(* ===== verification/Env.v ===== *)
(** * The environment of the operator

    The calls a reconciler makes: Kubernetes reads and writes through the
    controller-runtime client, NetBird Management API requests, the clock, the
    process-wide list caches and the event recorder, each with the type of its
    response.  None of these is code of the repository, so a program continues
    on every response.  The pure helper functions of the Kubernetes libraries
    (finalizers, status conditions, the scheme) are the interface [K8sLib],
    with what they document in [K8sLibLaws]. *)

From stdpp Require Import base gmap list strings.
From Stdlib Require Import ZArith.
From S2P Require Import Prelude GoStrings GoErr Prog ApiTypes K8sTypes ApplyConf.

Open Scope Z_scope.

(** ** Kubernetes kinds *)

Inductive kind :=
| KNetwork | KNetworkResource | KDNSZone | KDNSRecord | KGroup | KSetupKey
| KNetworkRouter | KClusterProxy | KReverseProxyService | KReverseProxyCluster
| KReverseProxyClusterParameters | KSidecarProfile
| KService | KNamespace | KSecret | KDaemonSet
| KGatewayClass | KGateway | KHTTPRoute.

#[export] Instance kind_eq_dec : EqDecision kind.
Proof. solve_decision. Defined.

Definition obj (k : kind) : Type :=
  match k with
  | KNetwork => Network
  | KNetworkResource => NetworkResource
  | KDNSZone => DNSZone
  | KDNSRecord => DNSRecord
  | KGroup => Group
  | KSetupKey => SetupKey
  | KNetworkRouter => NetworkRouter
  | KClusterProxy => ClusterProxy
  | KReverseProxyService => ReverseProxyService
  | KReverseProxyCluster => ReverseProxyCluster
  | KReverseProxyClusterParameters => ReverseProxyClusterParameters
  | KSidecarProfile => SidecarProfile
  | KService => Service
  | KNamespace => Namespace
  | KSecret => Secret
  | KDaemonSet => DaemonSet
  | KGatewayClass => GatewayClass
  | KGateway => Gateway
  | KHTTPRoute => HTTPRoute
  end.

(** ** NetBird API objects ([shared/management/http/api]) *)

Module api.

(** A peer as a group lists it, and a resource of a group; the operator reads
    the id of the first and passes the second on. *)
Record PeerMinimum := mkPeerMinimum { p_Id : string; p_Name : string }.
Record Resource := mkResource { res_Id : string; res_Type : string }.

Record GroupRequest := mkGroupRequest {
  grq_Name : string;
  grq_Peers : option (list string);
  grq_Resources : option (list Resource)
}.
Record Group := mkGroup {
  g_Id : string; g_Name : string; g_Peers : list PeerMinimum; g_Resources : list Resource
}.

Record CreateSetupKeyRequest := mkCreateSetupKeyRequest {
  csk_AllowExtraDnsLabels : bool;
  csk_AutoGroups : list string;
  csk_Ephemeral : bool;
  csk_ExpiresIn : Z;
  csk_Name : string;
  csk_Type : string;
  csk_UsageLimit : Z
}.
Record SetupKeyRequest := mkSetupKeyRequest { skr_AutoGroups : list string }.
Record SetupKey := mkSetupKey {
  k_Id : string; k_Key : string; k_State : string; k_AutoGroups : list string
}.

Record NetworkRequest := mkNetworkRequest {
  nrq_Name : string; nrq_Description : option string
}.
Record Network := mkNetwork {
  n_Id : string; n_Name : string; n_Description : option string
}.

Record NetworkResourceRequest := mkNetworkResourceRequest {
  rrq_Address : string;
  rrq_Description : option string;
  rrq_Enabled : bool;
  rrq_Groups : list string;
  rrq_Name : string
}.
Record NetworkResource := mkNetworkResource {
  r_Id : string; r_Address : string; r_Description : option string; r_Enabled : bool;
  r_Type : string
}.

Record NetworkRouterRequest := mkNetworkRouterRequest {
  rtq_Enabled : bool;
  rtq_Masquerade : bool;
  rtq_Metric : Z;
  rtq_PeerGroups : option (list string)
}.
Record NetworkRouter := mkNetworkRouter {
  rt_Id : string; rt_Enabled : bool; rt_Masquerade : bool; rt_Metric : Z;
  rt_PeerGroups : option (list string)
}.

Record ZoneRequest := mkZoneRequest {
  zrq_DistributionGroups : list string;
  zrq_Domain : string;
  zrq_EnableSearchDomain : bool;
  zrq_Enabled : option bool;
  zrq_Name : string
}.
Record Zone := mkZone {
  z_Id : string; z_Name : string; z_Domain : string;
  z_DistributionGroups : list string; z_EnableSearchDomain : bool; z_Enabled : bool
}.

Record DNSRecordRequest := mkDNSRecordRequest {
  drq_Content : string; drq_Name : string; drq_Ttl : Z; drq_Type : string
}.
Record DNSRecord := mkDNSRecord {
  d_Id : string; d_Name : string; d_Ttl : Z; d_Type : string; d_Content : string
}.

(** The API's enumerations, of which only the constants the operator names
    matter. *)
Inductive ServiceRequestMode :=
| ServiceRequestModeHttp | ServiceRequestModeTcp | ServiceRequestModeTls
| ServiceRequestModeUdp.
Inductive ServiceTargetProtocol :=
| ServiceTargetProtocolHttp | ServiceTargetProtocolTcp | ServiceTargetProtocolUdp.
Inductive ServiceTargetTargetType := ServiceTargetTargetTypeHost | ServiceTargetTargetTypeCluster.

#[global] Instance ServiceRequestMode_eq_dec : EqDecision ServiceRequestMode.
Proof. solve_decision. Defined.
#[global] Instance ServiceTargetTargetType_eq_dec : EqDecision ServiceTargetTargetType.
Proof. solve_decision. Defined.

## What the task requires
Copy out every line of the entries where the string "EqDecision" shows up.

## Your solution
#[export] Instance kind_eq_dec : EqDecision kind.
#[global] Instance ServiceRequestMode_eq_dec : EqDecision ServiceRequestMode.
#[global] Instance ServiceTargetTargetType_eq_dec : EqDecision ServiceTargetTargetType.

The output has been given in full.